個人的に3冊目となる東スポ官能小説大賞グランプリ作家・菅原裕一作品。
表紙の猫が割とカワイイので大きく油断したのだが、この作品、とんでもなく
秀逸なミステリー。かなりのボリュームがあるのだが、本当にあっという間に
読了してしまった。
アイテムはハッキングと医療。双方共にそれなりに専門分野に突っ込んだ風の
内容であり、少なくとも僕のような素人が読むと圧倒的なリアリティが。そし
て、全く相容れない筈の2項目がバランス良く同居し、共に手に汗握る状況を
作っちゃっている。

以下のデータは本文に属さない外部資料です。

(** ** Claims *)

(** C2. A trampoline is an instruction-by-instruction copy of the saved entry.
    The saved bytes split into whole instructions; the copies stand one
    directly behind the other, from the ENDBR64 at the start to the jump at the
    end, which goes to the first byte after the saved ones.  Each copy keeps
    its branch target, its RIP-relative operand and, for a final call, its
    return address ([relocated]); a branch into the saved bytes goes to the
    copy of the instruction it aimed at.  In the copy the instructions decode
    to what they were ([copy_decodes]), with one exception: a short branch
    behind so many prefixes that its 32-bit form is longer than 15 bytes, which
    decodes to no instruction. *)
Theorem trampoline_correct source destination original out :
  trampoline source destination original = Ok out →
  ∃ lay, splits original 0 (lay.*1) ∧ bytes_at out 0 ENDBR64 ∧
    placed 4 lay (length out - 5) ∧
    Forall (λ '(o, i, p), relocated source destination original lay out o i p ∧
                          copy_decodes source destination original lay out o i p) lay ∧
    jump_destination (destination + Z.of_nat (length out) - 5) (drop (length out - 5) out)
    = Some (source + Z.of_nat (length original)).
Proof.
  intros (lay & Hs & _ & He & Hr & H0 & rel & Hat & Hl & Hrel & Heq)%trampoline_layout.
  exists lay. split_and!; try done.
  - apply Forall_forall. intros [[o i] p] Hin. rewrite Forall_forall in Hr. specialize (Hr _ Hin).
    split; [done|]. apply relocated_decodes; [|done].
    eapply splits_decode; [exact Hs|]. apply list_elem_of_fmap. by exists (o, i, p).
  - assert (length ([0xe9] ++ le_bytes 4 rel) = 5%nat) as Hlen by done.
    apply bytes_at_take in Hat; [|rewrite Hlen; lia].
    rewrite Hlen, take_ge in Hat by (rewrite length_drop; lia). rewrite Hat.
    unfold jump_destination. cbn [app]. rewrite length_le_bytes by lia.
    rewrite (take_ge (le_bytes 4 rel)) by (by rewrite length_le_bytes by lia).
    rewrite i32_le_roundtrip by done. simpl. f_equal. lia.
Qed.

(** A conditional branch over a NOP, and a jump back to the start. *)
Module RelocateDemo.
Definition original : list Z := [0x75; 1; 0x90; 0xeb; 0xfb].
Definition jne : Instruction := mkInstruction 2 false None false (Some (mkBranch 1 1 (Some 5))) None.
Definition nop : Instruction := mkInstruction 1 false None false None None.
Definition back : Instruction := mkInstruction 2 true None false (Some (mkBranch 1 1 None)) None.

Lemma splits_original : splits original 0 [(0%nat, jne); (2%nat, nop); (3%nat, back)].
Proof. do 3 (constructor; [vm_compute; reflexivity|]). exact (splits_nil original). Qed.
End RelocateDemo.

(** The three copies stand at 4, 10 and 11, and the first branch still skips
    the NOP. *)
Lemma trampoline_correct_witness :
  ∃ out lay, trampoline 0x1000 0x2000 RelocateDemo.original = Ok out ∧
    lay = [(0, RelocateDemo.jne, 4); (2, RelocateDemo.nop, 10); (3, RelocateDemo.back, 11)]%nat ∧
    placed 4 lay (length out - 5) ∧ decode (drop 10 out) = Ok RelocateDemo.nop ∧
    ∃ i', decode (drop 4 out) = Ok i' ∧ target_at 0x2000 out 4 i' 2 4 = 0x2000 + 11.
Proof.
  destruct (trampoline 0x1000 0x2000 RelocateDemo.original) as [out| | |] eqn:H;
    [|vm_compute in H; discriminate H..].
  destruct (trampoline_correct 0x1000 0x2000 RelocateDemo.original out H)
    as (lay & Hs & _ & Hp & Hall & _).
  pose proof (splits_unique _ _ _ _ Hs RelocateDemo.splits_original) as E.
  destruct lay as [|[[o1 j1] p1] [|[[o2 j2] p2] [|[[o3 j3] p3] [|]]]]; try discriminate E.
  cbn in E. injection E as -> -> -> -> -> ->.
  destruct Hp as (-> & -> & -> & Hp). rewrite !Forall_cons in Hall.
  destruct Hall as ([_ H1] & [_ H2] & _).
  destruct H1 as (i' & t' & Hd & _ & _ & _ & Hres & Ht).
  exists out. eexists. split; [reflexivity|]. split; [reflexivity|].
  split; [cbn; repeat split; exact Hp|]. split; [exact H2|]. exists i'. split; [exact Hd|].
  etransitivity; [exact Ht|]. destruct Hres as [[Hout _]|(_ & o & i & p & Hin & Ho & ->)].
  - exfalso. apply Hout. vm_compute. split; [discriminate|reflexivity].
  - change (0x1003 = 0x1000 + Z.of_nat o) in Ho. assert (o = 3%nat) as -> by lia.
    rewrite !elem_of_cons, elem_of_nil in Hin.
    destruct Hin as [[=]|[[=]|[[= _ ->]|[]]]]. reflexivity.
Defined.

(** The exception exists: [decode] accepts a short branch behind ten prefixes,
    and [trampoline] widens it to sixteen bytes. *)
Lemma trampoline_overlong_branch :
  let original := replicate 10 0x2e ++ [0x75; 6] in
  ∃ i out, decode original = Ok i ∧ size i = 12%nat ∧ copy_size i = 16%nat ∧
           trampoline 0x1000 0x2000 original = Ok out ∧
           decode (drop 4 out) = Err InvalidInstruction.
Proof. eexists _, _. split_and!; vm_compute; reflexivity. Qed.

(** C40. After a trampoline was built, [needs_call_bridge] cannot
    fail, and it answers [true] exactly when the saved bytes end in a call (the
    only place where [trampoline] accepts one). *)
Theorem needs_call_bridge_correct source destination original out :
  trampoline source destination original = Ok out →
  ∃ l b, splits original 0 l ∧ needs_call_bridge original = Ok b ∧
         (b = true ↔ ∃ o i, last l = Some (o, i) ∧ is_Some_b (call i) = true) ∧
         (∀ o i, (o, i) ∈ l → is_Some_b (call i) = true → last l = Some (o, i)).
Proof.
  intros (lay & Hs & _ & _ & Hr & _)%trampoline_layout.
  exists (lay.*1), (has_call (lay.*1)).
  assert (∀ o i, (o, i) ∈ lay.*1 → is_Some_b (call i) = true → last (lay.*1) = Some (o, i)) as Hlast.
  { intros o i Hin Hc. pose proof Hin as Hd%(splits_decode _ _ _ _ _ Hs).
    apply list_elem_of_fmap in Hin as ([[o' i'] p] & ? & Hin). simplify_eq/=.
    rewrite Forall_forall in Hr. pose proof (Hr _ Hin) as Hrel.
    pose proof (decode_fields _ _ Hd) as [_ Hok].
    assert (branch i' = None) as Hb by (destruct (branch i'), (call i'); naive_solver).
    apply (relocated_call_last _ _ _ _ _ _ _ _ Hrel Hb) in Hc.
    eapply splits_last; [exact Hs| |exact Hc]. apply list_elem_of_fmap. by exists (o', i', p). }
  split_and!; [done|..|done].
  - apply call_bridge_splits; [done|]. apply splits_length in Hs. lia.
  - unfold has_call. rewrite existsb_exists. split.
    + intros ([o i] & Hin & Hc). exists o, i. split; [|done]. apply Hlast; [|done].
      by apply list_elem_of_In.
    + intros (o & i & Hl & Hc). exists (o, i). split; [|done]. apply list_elem_of_In.
      apply last_Some_elem_of in Hl. done.
Qed.

Lemma needs_call_bridge_correct_witness :
  ∃ l o i, splits [0x90; 0xe8; 10; 0; 0; 0] 0 l ∧ last l = Some (o, i) ∧ is_Some_b (call i) = true ∧
    needs_call_bridge [0x90; 0xe8; 10; 0; 0; 0] = Ok true.
Proof.
  destruct (trampoline 0x1000 0x2000 [0x90; 0xe8; 10; 0; 0; 0]) as [out| | |] eqn:H;
    [|vm_compute in H; discriminate H..].
  destruct (needs_call_bridge_correct 0x1000 0x2000 [0x90; 0xe8; 10; 0; 0; 0] out H)
    as (l & b & Hs & Hb & Hiff & _).
  assert (b = true) as -> by (vm_compute in Hb; injection Hb as <-; reflexivity).
  destruct (proj1 Hiff eq_refl) as (o & i & Hl & Hc). exists l, o, i.
  split; [exact Hs|]. split; [exact Hl|]. split; [exact Hc|exact Hb].
Defined.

Unlimitedにしとくのは勿体無いわ、本当に。
何よりも凄いのは、若かりしころに恐ろしく非道い目に遭い、その後の人生を
正義感のカケラも無くただただ復讐に没頭するしかなかった主人公の最終的な
立ち位置。その辺りを注意しながら読むと、これまで全く無かったダークヒー
ローの形を理解出来ると思う。
敢えて難を言うのなら、オーラスをもう少しだけ整理して欲しかったかも。
しかし、これはもう非常に些細な問題。説得力抜群の口語体ミステリーを堪能
すべし!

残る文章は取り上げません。